2. Установить, что при возникновении новых методов и средств трансформации и ресинтеза наркотических средств, психотропных веществ и их прекурсоров или появлении в незаконном обороте новых наркотических средств, психотропных веществ и их прекурсоров, которые ранее не обнаруживались, при экономической целесообразности переработки или уничтожения перечисленных объектов путем трансформации и ресинтеза, внесение соответствующих изменений и дополнений в указанный перечень осуществляется Министерством здравоохранения Российской Федерации по представлению Постоянного комитета по контролю наркотиков, согласованного с Министерством экономики Российской Федерации.
Приложение
Утверждено
Приказом Министерства здравоохранения
Российской Федерации
от 23 сентября 1999 г. № 350
ПЕРЕЧЕНЬ НАРКОТИЧЕСКИХ СРЕДСТВ, ПСИХОТРОПНЫХ ВЕЩЕСТВ И ИХ ПРЕКУРСОРОВ, КОТОРЫЕ ПОСЛЕ ИЗЪЯТИЯ ИЗ НЕЗАКОННОГО ОБОРОТА И ОБРАЩЕНИЯ В ДОХОД ГОСУДАРСТВА МОГУТ БЫТЬ ПЕРЕДАНЫ ГОСУДАРСТВЕННЫМ УНИТАРНЫМ ПРЕДПРИЯТИЯМ ДЛЯ ПРОМЫШЛЕННОЙ ПЕРЕРАБОТКИ ИЛИ УНИЧТОЖЕНИЯ ПУТЕМ ТРАНСФОРМАЦИИ И РЕСИНТЕЗА С ПОСЛЕДУЮЩИМ ИХ ИСПОЛЬЗОВАНИЕМ В МЕДИЦИНСКИХ ЦЕЛЯХ
1. Наркотические средства и психотропные вещества Списка I Перечня наркотических средств, психотропных веществ и их прекурсоров, подлежащих контролю в Российской Федерации, утвержденного Постановлением Правительства Российской Федерации от 30.06.98 № 681 (далее – Перечня).
1.1. Наркотические средства, подлежащие уничтожению путем трансформации и ресинтеза с последующим их использованием в медицинских целях.
1.2. Наркотические средства и психотропные вещества, подлежащие уничтожению.

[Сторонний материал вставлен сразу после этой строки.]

(* ===== verification/Nvram.v ===== *)
(** * The nvram variable table (package/utils/nvram/src/nvram.c)

    The handle with its 257 hash buckets, and the operations on the table:
    [hash], [_nvram_free], [_nvram_realloc], [nvram_get], [nvram_set],
    [nvram_unset], [nvram_getall].  The abstract view of a handle is a finite
    map from names to values; the operations refine its lookup, insert and
    delete.  Flash contents (rehash, commit, open) are in NvramFlash. *)

From S2P Require Import Prelude CLib.
Open Scope Z_scope.
Open Scope cint_scope.

Module Nvram.

(** ** State *)

(** [struct nvram_tuple]; the [next] links are the order of the bucket list.
    [t_value] is [None] for a NULL pointer. *)
Record tuple := Tuple { t_name : list Z; t_value : option (list Z) }.

#[export] Instance tuple_eq_dec : EqDecision tuple.
Proof. solve_decision. Defined.

(** [struct nvram_handle]; [h_base] is the address the partition is mapped at
    and [h_mmap] its bytes. *)
Record handle := Handle {
  h_base : Z;
  h_mmap : list Z;
  h_length : Z;
  h_offset : Z;
  h_hash : list (list tuple);
  h_dead : list tuple
}.

Definition NVRAM_BUCKETS : nat := 257.

Definition set_hash (f : list (list tuple) → list (list tuple)) (h : handle) : handle :=
  Handle (h_base h) (h_mmap h) (h_length h) (h_offset h) (f (h_hash h)) (h_dead h).
Definition set_dead (f : list tuple → list tuple) (h : handle) : handle :=
  Handle (h_base h) (h_mmap h) (h_length h) (h_offset h) (h_hash h) (f (h_dead h)).
Definition set_mmap (m : list Z) (h : handle) : handle :=
  Handle (h_base h) m (h_length h) (h_offset h) (h_hash h) (h_dead h).

(** The outcomes of the allocator calls to come; after the listed ones every
    call succeeds. *)
Abbreviation allocs := (list bool).
Definition malloc (al : allocs) : bool * allocs :=
  match al with [] => (true, []) | b :: al => (b, al) end.

Section ops.
Context {A : Arch}.

(** ** Operations *)

Definition hash (s : list Z) : Z := foldl (λ h c, u32 (31 * h + char_val c)) 0 s.

(** [hash(name) % NVRAM_ARRAYSIZE(h->nvram_hash)] *)
Definition bucket_of (name : list Z) : nat := Z.to_nat (hash name mod 257).
Definition bucket (h : handle) (i : nat) : list tuple := default [] (h_hash h !! i).

(** Free all tuples. *)
Definition _nvram_free (h : handle) : handle :=
  set_dead (λ _, []) (set_hash (λ _, replicate NVRAM_BUCKETS []) h).

(** What [_nvram_realloc] returns: NULL (with the tuple it was given as the
    call leaves it), or a tuple, [fresh] when it is not the one passed in. *)
Inductive realloc_res :=
  | RNull (t : option tuple)
  | RTuple (u : tuple) (fresh : bool).

(** "Copy value" of [_nvram_realloc]. *)
Definition copy_value (t : tuple) (fresh : bool) (value : list Z) (al : allocs)
    : realloc_res * allocs :=
  if bool_decide (t_value t = Some value) then (RTuple t fresh, al)
  else
    let '(ok, al) := malloc al in
    if ok then (RTuple (Tuple (t_name t) (Some value)) fresh, al)
    else (RNull (if fresh then None else Some (Tuple (t_name t) None)), al).

Definition _nvram_realloc (h : handle) (t : option tuple) (name value : list Z) (al : allocs)
    : realloc_res * allocs :=
  if u32 (h_length h - h_offset h) <? Z.of_nat (length value) + 1 then (RNull t, al)
  else
    match t with
    | Some t => copy_value t false value al
    | None =>
        let '(ok, al) := malloc al in
        if ok then copy_value (Tuple name None) true value al else (RNull None, al)
    end.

Все наркотические средства и психотропные вещества, перечисленные в Списке I Перечня, за исключением указанных в п. 1.1.
При наличии официальных заявок допускается выделение соответствующих количеств наркотических средств и психотропных веществ Списка I Перечня для экспертной и оперативно-розыскной деятельности согласно п. 1 «д», «е» Постановления Правительства Российской Федерации от 18.06.99 № 647.
2. Наркотические средства и психотропные вещества Списка II Перечня, подлежащие переработке или уничтожению в случае их непригодности для непосредственного использования в медицинских целях в установленном порядке (несоответствие требованиям нормативных документов – далее НД, истекшие сроки годности).
2.1. Наркотические средства, подлежащие переработке с использованием в медицинских целях.
2.2. Наркотические средства и психотропные вещества, подлежащие уничтожению.
Все наркотические средства и психотропные вещества, кроме указанных в п. 1 «г» Постановления Правительства Российской Федерации от 18.06.99 № 647 и в п. 2.1 настоящего перечня.